═════ Available data

(* ===== verification/Mfa.v ===== *)
(** * Multi-factor authentication ([pamolive/mfa/services.py])

    Enrolment and confirmation of a TOTP device, verification with replay
    protection, recovery codes, reset. *)

From S2P Require Import Prelude PyStr Json Crypto PyTime Models World AuditTrail Vault.

Local Open Scope Z_scope.

Section mfa.
Context {PF : Platform}.

(** Twenty bytes are four whole base-32 quanta: nothing to strip. *)
Definition generate_totp_secret : M string :=
  b ← token_bytes 20; mret (rstrip_char "=" (of_chars (b32encode b))).

Definition device_secret (device : mfa_device) : M string :=
  decrypt (m_encrypted_configuration device) (m_key_id device).

Definition TOTP_LOCAL : string := "TOTP local".

(** The columns [begin_totp_enrollment] resets. *)
Definition enrol (cipher key_id : string) (stamp : Z) (m : mfa_device) : mfa_device :=
  m <| m_encrypted_configuration := cipher |> <| m_key_id := key_id |> <| m_confirmed := false |>
    <| m_last_used_at := None |> <| m_last_accepted_totp_counter := None |>
    <| m_stamps ::= touch stamp |>.
(* ===== verification/Leases.v ===== *)
(** * Secret leases ([pamolive/vault/leases.py], [pamolive/common/justification.py])

    A lease is a bearer token for one disclosure of one secret: issued under a
    policy (with its approval and MFA conditions), stored only as a hash, valid for
    a short time and a bounded number of uses. *)

From S2P Require Import Prelude PyStr Json Crypto PyTime Models World AuditTrail Rbac Ip Policies Approvals Vault Mfa Accounts.

Local Open Scope Z_scope.

(** ** Justifications *)

Definition MIN_JUSTIFICATION_LENGTH : Z := 10.
Definition MAX_JUSTIFICATION_LENGTH : Z := 1000.

Definition normalize_justification (value : string) : outcome string :=
  let justification := strip (of_chars (collapse_ws false (chars value))) in
  if len justification <? MIN_JUSTIFICATION_LENGTH then
    Raise (ValidationError "A business justification of at least 10 characters is required.")
  else if MAX_JUSTIFICATION_LENGTH <? len justification then
    Raise (ValidationError "The business justification cannot exceed 1000 characters.")
  else Ok justification.

Section leases.
Context {PF : Platform}.

Definition _token_hash (token : string) : string := sha256_hex token.

Definition lease_resource (k : id) : resource := Resource "vault.secretlease" (str_uuid k).

(** ** Authorisation *)

(** [approved_at + requested duration > now] *)
Definition approval_active (r : access_request) (t : Z) : bool :=
  t <? default (updated_at (ar_stamps r)) (ar_decided_at r) + minutes (ar_requested_duration_minutes r).

(** [order_by("-decided_at", "-updated_at")]: descending, rows without a decision
    date first (PostgreSQL sorts nulls as largest). *)
Definition by_decision (l : list (obj access_request)) : list (obj access_request) :=
  let decided o := ar_decided_at (val o) in
  List.filter (λ o, bool_decide (decided o = None))
    (sort_by (λ o, - updated_at (ar_stamps (val o))) l) ++
  sort_by (λ o, - default 0 (decided o))
    (List.filter (λ o, bool_decide (decided o ≠ None))
       (sort_by (λ o, - updated_at (ar_stamps (val o))) l)).
Lemma session_lifecycle_witness :
  ∃ s', sessions (w_db demo_opened) !! pk demo_session = Some s' ∧ s_user s' = 7%N.
Proof.
  destruct (session_lifecycle demo_ticketed demo_opened (pk demo_session) (val demo_session))
    as (s' & Hs' & _ & _ & Hid & _).
  - eapply rtc_l; [|apply rtc_refl]. apply change_session.
    assert (demo_opened = (demo_open demo_ticketed).2) as -> by (vm_compute; reflexivity).
    apply step_open.
  - vm_compute. reflexivity.
  - exists s'. split; [exact Hs'|]. injection Hid as -> _. reflexivity.
Defined.

Lemma session_opened_once_witness :
  ∃ e w', consume_session_ticket (pk demo_session) "token-1" 7 None demo_opened = (Raise e, w') ∧
          w_db w' = w_db demo_opened.
Proof.
  apply (session_opened_once (pk demo_session) "token-1" 7 (Some "192.0.2.9") demo_ticketed demo_live demo_opened).
  - vm_compute. reflexivity.
  - apply rtc_refl.
Defined.

Lemma demo_empty_quota : within_quota demo_policy_db demo_now.
Proof.
  intros user target p pol Hp.
  assert (policies demo_policy_db = {[40%N := demo_policy]}) as E by reflexivity.
  rewrite E in Hp. apply lookup_singleton_Some in Hp as [_ <-]. vm_compute. discriminate.
Qed.

Lemma session_quota_invariant_witness : within_quota (w_db demo_ticketed) (w_clock demo_ticketed).
Proof.
  apply (session_quota_invariant (demo_world demo_policy_db)).
  - constructor.
  - exact demo_empty_quota.
  - eapply rtc_l; [|apply rtc_refl].
    assert (demo_ticketed = (demo_issue_ticket (demo_world demo_policy_db)).2) as -> by (vm_compute; reflexivity).
    apply step_ticket.
Defined.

══════════

Task details: Return only the lines between the one holding "(** * Secret" and the one holding "Definition lease_resource (k", inclusive, exactly as they appear above.

Response area:
(** * Secret leases ([pamolive/vault/leases.py], [pamolive/common/justification.py])

    A lease is a bearer token for one disclosure of one secret: issued under a
    policy (with its approval and MFA conditions), stored only as a hash, valid for
    a short time and a bounded number of uses. *)

From S2P Require Import Prelude PyStr Json Crypto PyTime Models World AuditTrail Rbac Ip Policies Approvals Vault Mfa Accounts.

Local Open Scope Z_scope.

(** ** Justifications *)

Definition MIN_JUSTIFICATION_LENGTH : Z := 10.
Definition MAX_JUSTIFICATION_LENGTH : Z := 1000.

Definition normalize_justification (value : string) : outcome string :=
  let justification := strip (of_chars (collapse_ws false (chars value))) in
  if len justification <? MIN_JUSTIFICATION_LENGTH then
    Raise (ValidationError "A business justification of at least 10 characters is required.")
  else if MAX_JUSTIFICATION_LENGTH <? len justification then
    Raise (ValidationError "The business justification cannot exceed 1000 characters.")
  else Ok justification.

Section leases.
Context {PF : Platform}.

Definition _token_hash (token : string) : string := sha256_hex token.

Definition lease_resource (k : id) : resource := Resource "vault.secretlease" (str_uuid k).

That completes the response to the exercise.